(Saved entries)
Lemma find_sound (r : re) (b : option Z) (l : list Z) (s e : place) :
  find r b l = Some (s, e) → later (b, l) s ∧ denotes r s e.
Proof.
  revert b. induction l as [|c l IH]; intros b; cbn [find];
    (destruct (match_at r _) as [q|] eqn:Hm;
     [intros ?; simplify_eq; split; [constructor|by apply match_at_sound]|]); [done|].
  intros H. apply IH in H as [Hl Hd]. split; [by constructor|done].
Qed.

Lemma find_complete (r : re) (p s e : place) :
  later p s → denotes r s e → is_Some (find r p.1 p.2).
Proof.
  induction 1 as [p|b c l s Hl IH]; intros Hd.
  - apply match_at_complete in Hd as [q Hq]. destruct p as [b l]. simpl.
    destruct l; simpl; rewrite Hq; by eexists.
  - cbn [find fst snd]. destruct (match_at r _); [by eexists|]. by apply IH.
Qed.

Lemma later_trans (p q s : place) : later p q → later q s → later p s.
Proof. induction 1; [done|]. intros. constructor. auto. Qed.

Lemma nsteps_later (R : place → place → Prop) (n : nat) (p q : place) :
  (∀ p q, R p q → later p q) → nsteps R n p q → later p q.
Proof.
  intros HR. induction 1 as [p|n p q s Hpq _ IH]; [constructor|].
  eapply later_trans; [by apply HR|done].
Qed.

● **TASK STATEMENT**: Scan the lines above, and whenever one holds the string "split", copy it.

● **SOLUTION FOR THIS EXERCISE**:
     [intros ?; simplify_eq; split; [constructor|by apply match_at_sound]|]); [done|].
  intros H. apply IH in H as [Hl Hd]. split; [by constructor|done].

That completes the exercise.